Oh, no — she’s questioning everything they taught her!

One of those agony aunts, Dear Margo, got an amusing request for help.

Dear Margo: Our daughter started college a year ago, and we’ve noticed during her visits home that she’s not the sweet, innocent girl we sent away for higher learning. We raised her with strong Christian beliefs, but lately she’s saying that she’s joined an atheist club on campus and is questioning everything we taught her. Now my husband refuses to let her in the house and is threatening to turn her in to the FBI. I’ve tried to cure our daughter and reconcile with her, but nothing seems to work. I’ve prayed over her at night while she sleeps, enlisted friends in a phone prayer tree and even spoken to my priest about the possibility of an exorcism. I’m at my wits’ end. How can I recover my daughter and keep her from hell? — God-fearing

There’s a regular stampede of young people doing exactly what “God-fearing” describes — isn’t it wonderful? This is exactly what happens when you send your kids off to college: if it works, they start thinking for themselves, develop surprising new opinions, and aren’t afraid to share them with other people. Hooray for college students, some of my favorite people!
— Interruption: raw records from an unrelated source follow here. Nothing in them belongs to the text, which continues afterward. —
Example dirname_ex5 : Path.dirname "/srv//parsers/" = "/srv//parsers".
Proof. reflexivity. Qed.

Example path_join_ex : path_join "/srv/parsers" "site-packages" = "/srv/parsers/site-packages".
Proof. reflexivity. Qed.

Section PathFacts.
Import Path.

Lemma app_nonempty_r (a b : string) : b <> EmptyString -> (a ++ b)%string <> EmptyString.
Proof. destruct a; simpl; [auto | discriminate]. Qed.

Lemma head_of_subdir d name :
  head_of name = EmptyString -> head_of (d ++ "/" ++ name) = (d ++ "/")%string.
Proof.
  intros Hn. induction d as [|c d IH].
  - simpl. rewrite Hn. reflexivity.
  - change (head_of (String c (d ++ "/" ++ name))
            = String c (d ++ "/")%string).
    cbn [head_of]. rewrite IH. destruct d; reflexivity.
Qed.

Lemma rstrip_app_sep d : rstrip (d ++ "/") = rstrip d.
Proof.
  induction d as [|c d IH]; [reflexivity|].
  change (rstrip (String c (d ++ "/")) = rstrip (String c d)).
  cbn [rstrip]. now rewrite IH.
Qed.

Lemma all_sep_app_sep d : all_sep (d ++ "/") = all_sep d.
Proof.
  induction d as [|c d IH]; [reflexivity|].
  change (all_sep (String c (d ++ "/")) = all_sep (String c d)).
  cbn [all_sep]. now rewrite IH.
Qed.

Lemma all_sep_rstrip d : all_sep d = true -> rstrip d = EmptyString.
Proof.
  induction d as [|c d IH]; [reflexivity|].
  cbn [all_sep rstrip]. intros H. apply andb_true_iff in H. destruct H as [Hc Hd].
  rewrite (IH Hd), Hc. reflexivity.
Qed.

Lemma plain_dir_not_all_sep d : plain_dir d -> all_sep d = false.
Proof.
  intros [Hne Hr]. destruct (all_sep d) eqn:E; [|reflexivity].
  apply all_sep_rstrip in E. congruence.
Qed.

Lemma dirname_subdir d name :
  plain_dir d -> head_of name = EmptyString -> dirname (subdir d name) = d.
Proof.
  intros Hd Hn. unfold dirname, subdir. rewrite (head_of_subdir d name Hn).
  rewrite all_sep_app_sep, (plain_dir_not_all_sep d Hd), rstrip_app_sep.
  destruct Hd as [Hne Hr]. rewrite Hr.
  destruct d as [|c d]; [now elim Hne | reflexivity].
Qed.

Lemma rstrip_app a b :
  b <> EmptyString -> rstrip b = b -> rstrip (a ++ b) = (a ++ b)%string.
Proof.
  intros Hne Hb. induction a as [|c a IH]; [exact Hb|].
  change (rstrip (String c (a ++ b)) = String c (a ++ b)).
  cbn [rstrip]. rewrite IH.
  destruct (a ++ b)%string eqn:E; [|reflexivity].
  now elim (app_nonempty_r a b Hne).
Qed.

Lemma head_of_rstrip name : head_of name = EmptyString -> rstrip name = name.
Proof.
  induction name as [|c name IH]; [reflexivity|].
  cbn [head_of rstrip].
  destruct (head_of name) eqn:Eh; [|discriminate].
  destruct (Ascii.eqb c "/"); [discriminate|].
  intros _. rewrite (IH eq_refl). destruct name; reflexivity.
Qed.

Lemma plain_subdir d name : plain_name name -> plain_dir (subdir d name).
Proof.
  intros [Hne Hh]. unfold subdir. split.
  - apply app_nonempty_r. discriminate.
  - apply rstrip_app; [discriminate|].
    apply (rstrip_app "/" name); [exact Hne|].
    now apply head_of_rstrip.
Qed.

Lemma length_append_string (a b : string) :
  String.length (a ++ b) = String.length a + String.length b.
Proof. induction a as [|c a IH]; simpl; [reflexivity | now rewrite IH]. Qed.

Lemma length_subdir d name : String.length d < String.length (subdir d name).
Proof.
  unfold subdir. rewrite length_append_string. simpl. lia.
Qed.

Lemma plain_descend d names :
  plain_dir d -> Forall plain_name names -> plain_dir (descend d names).
Proof.
  intros Hd Hn. revert d Hd. induction Hn as [|n names Hp _ IH]; intros d Hd; simpl.
  - exact Hd.
  - apply IH. now apply plain_subdir.
Qed.

Lemma length_descend d names :
  String.length d + List.length names <= String.length (descend d names).
Proof.
  revert d. induction names as [|n names IH]; intros d; simpl; [lia|].
  pose proof (IH (subdir d n)). pose proof (length_subdir d n). lia.
Qed.

Lemma descend_snoc d names n : descend d (names ++ [n]) = subdir (descend d names) n.
Proof. unfold descend. now rewrite fold_left_app. Qed.

Lemma length_head_of p : String.length (head_of p) <= String.length p.
Proof.
  induction p as [|c p IH]; [simpl; lia|].
  cbn [head_of]. destruct (head_of p) eqn:E.
  - destruct (Ascii.eqb c "/"); simpl; lia.
  - simpl in *. lia.
Qed.

Lemma length_rstrip s : String.length (rstrip s) <= String.length s.
Proof.
  induction s as [|c s IH]; [simpl; lia|].
  cbn [rstrip]. destruct (rstrip s) eqn:E.
  - destruct (Ascii.eqb c "/"); simpl; lia.
  - simpl in *. lia.
Qed.

Lemma length_rstrip_cons c s :
  String.length (rstrip (String c s)) <= S (String.length (rstrip s)).
Proof.
  cbn [rstrip]. destruct (rstrip s); [destruct (Ascii.eqb c "/")|]; simpl; lia.
Qed.

Lemma length_rstrip_head p :
  head_of p <> EmptyString ->
  String.length (rstrip (head_of p)) < String.length (head_of p).
Proof.
  induction p as [|c p IH]; [intros H; now elim H|].
  cbn [head_of]. destruct (head_of p) as [|c0 h] eqn:E.
  - destruct (Ascii.eqb c "/") eqn:Ec; [|intros H; now elim H].
    intros _. cbn [rstrip]. rewrite Ec. simpl. lia.
  - intros _. assert (H : String c0 h <> EmptyString) by discriminate.
    apply IH in H. pose proof (length_rstrip_cons c (String c0 h)) as H1.
    change (String.length (String c (String c0 h)))
      with (S (String.length (String c0 h))).
    lia.
Qed.

Lemma length_head_all_sep p :
  all_sep (head_of p) = true -> all_sep p = false ->
  String.length (head_of p) < String.length p.
Proof.
  induction p as [|c p IH]; [discriminate|].
  cbn [head_of all_sep]. destruct (head_of p) as [|c0 h] eqn:E.
  - destruct (Ascii.eqb c "/") eqn:Ec.
    + intros _. simpl. destruct p; [discriminate | simpl; lia].
    + intros _ _. simpl. lia.
  - cbn [all_sep]. intros H1 H2.
    apply andb_true_iff in H1. destruct H1 as [Hc Hh].
    rewrite Hc in H2. simpl in H2.
    specialize (IH Hh H2). simpl in *. lia.
Qed.

Lemma length_dirname p : String.length (dirname p) <= String.length p.
Proof.
  unfold dirname. pose proof (length_head_of p). pose proof (length_rstrip (head_of p)).
  destruct (negb _ && negb _); lia.
Qed.

Lemma length_dirname_lt p :
  all_sep p = false -> String.length (dirname p) < String.length p.
Proof.
  intros Hp. unfold dirname.
  destruct (String.eqb_spec (head_of p) "") as [E|N]; simpl.
  - rewrite E. destruct p; [discriminate | simpl; lia].
  - destruct (all_sep (head_of p)) eqn:Ea; simpl.
    + now apply length_head_all_sep.
    + pose proof (length_rstrip_head p N). pose proof (length_head_of p). lia.
Qed.

End PathFacts.

Section SearchFacts.
Variable listdir : string -> outcome (list string).

Lemma has_site_packages_In entries :
  has_site_packages entries = true <-> In "site-packages" entries.
Proof.
  unfold has_site_packages. rewrite existsb_exists. split.
  - intros (x & I & E). apply String.eqb_eq in E. now subst.
  - intros I. exists "site-packages". split; [exact I | apply String.eqb_refl].
Qed.

Lemma search_above depth parsers_dir lsp path :
  Path.all_sep parsers_dir = false ->
  path = parsers_dir \/ String.length path < String.length parsers_dir ->
  match find_site_packages listdir depth parsers_dir lsp path with
  | Ret None => False
  | Ret (Some sp) =>
      exists d entries,
        String.length d < String.length parsers_dir
        /\ listdir d = Ret entries
        /\ In "site-packages" entries
        /\ sp = path_join d "site-packages"
  | Raise _ => True
  end.
Proof.
  intros Hpd. revert path. induction depth as [|depth IH]; intros path Hpath; simpl;
    [exact I|].
  assert (Hlt : String.length (Path.dirname path) < String.length parsers_dir).
  { destruct Hpath as [->|Hl].
    - now apply length_dirname_lt.
    - pose proof (length_dirname path). lia. }
  destruct (String.eqb_spec (Path.dirname path) parsers_dir) as [E|N].
  { rewrite E in Hlt. lia. }
  destruct (listdir (Path.dirname path)) as [entries|e] eqn:El; [|exact I].
  destruct (has_site_packages entries) eqn:Hs.
  - exists (Path.dirname path), entries. repeat split; auto.
    now apply has_site_packages_In.
  - apply IH. now right.
Qed.

Lemma search_never_returns depth parsers_dir lsp path :
  Path.all_sep parsers_dir = false ->
  path = parsers_dir \/ String.length path < String.length parsers_dir ->
  (forall d entries, listdir d = Ret entries -> ~ In "site-packages" entries) ->
  exists e, find_site_packages listdir depth parsers_dir lsp path = Raise e.
Proof.
  intros Hpd Hpath Hno.
  pose proof (search_above depth parsers_dir lsp path Hpd Hpath) as H.
  destruct (find_site_packages listdir depth parsers_dir lsp path) as [[sp|]|e].
  - destruct H as (d & entries & _ & El & Hin & _). now elim (Hno d entries El).
  - contradiction.
  - now exists e.
Qed.

End SearchFacts.

(** X22. For a module in a folder below the parser directory, the search
    climbs from the folder to the parser directory; when none of the
    folders strictly between them holds a [site-packages], it answers with
    the [site-packages] of the parser directory, if any.  The folder of
    the module itself is not looked at. *)
Theorem site_packages_of_root
    (listdir : string -> outcome (list string)) (depth : nat) (parsers_dir : string)
    (lsp : option string) (names : list string) :
  plain_dir parsers_dir ->
  names <> [] ->
  Forall plain_name names ->
  (forall k, 0 < k < List.length names ->
     exists entries,
       listdir (descend parsers_dir (firstn k names)) = Ret entries
       /\ ~ In "site-packages" entries) ->
  List.length names <= depth ->
  find_site_packages listdir depth parsers_dir lsp (descend parsers_dir names) = Ret lsp.
Proof.
  intros Hpd. revert depth. induction names as [|n names IH] using rev_ind;
    intros depth Hne Hall Hmid Hdepth; [now elim Hne|].
  rewrite length_app in Hdepth. simpl in Hdepth.
  destruct depth as [|depth]; [lia|]. simpl.
  apply Forall_app in Hall. destruct Hall as [Hnames Hn].
  inversion Hn as [|? ? [_ Hhead] _]; subst.
  rewrite descend_snoc.
  rewrite (dirname_subdir _ n (plain_descend _ _ Hpd Hnames) Hhead).
  destruct names as [|m names'] eqn:En.
  - simpl. now rewrite String.eqb_refl.
  - rewrite <- En in *.
    assert (Hlen : 0 < List.length names) by (rewrite En; simpl; lia).
    destruct (String.eqb_spec (descend parsers_dir names) parsers_dir) as [E|_].
    { pose proof (length_descend parsers_dir names). rewrite E in H. lia. }
    destruct (Hmid (List.length names)) as (entries & El & Hno).
    { rewrite length_app. simpl. lia. }
    rewrite firstn_app, Nat.sub_diag, firstn_all in El. simpl in El.
    rewrite app_nil_r in El. rewrite El.
    destruct (has_site_packages entries) eqn:Hs.
    { apply has_site_packages_In in Hs. now elim Hno. }
    apply IH; [rewrite En; discriminate | exact Hnames | | lia].
    intros k Hk. destruct (Hmid k) as (entries' & El' & Hno').
    { rewrite length_app. simpl. lia. }
    exists entries'. split; [|exact Hno'].
    rewrite firstn_app in El'.
    replace (k - List.length names) with 0 in El' by lia.
    simpl in El'. now rewrite app_nil_r in El'.
Qed.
As for these poor parents, they shipped their daughter off to college with the wrong idea. They thought college would just confirm them in their same old traditional beliefs. We really ought to send little information packets to the parents of our students, carefully explaining that there will be little shocks like this, because their kids will come back as smart, independent human beings.

Margo’s answer isn’t bad — she tells them that it is normal for people to think for themselves — even if she does bend over backwards to give some unwarranted sympathy to freaky religious beliefs.

And that fanatical devotion to peculiar Christian dogma? Well…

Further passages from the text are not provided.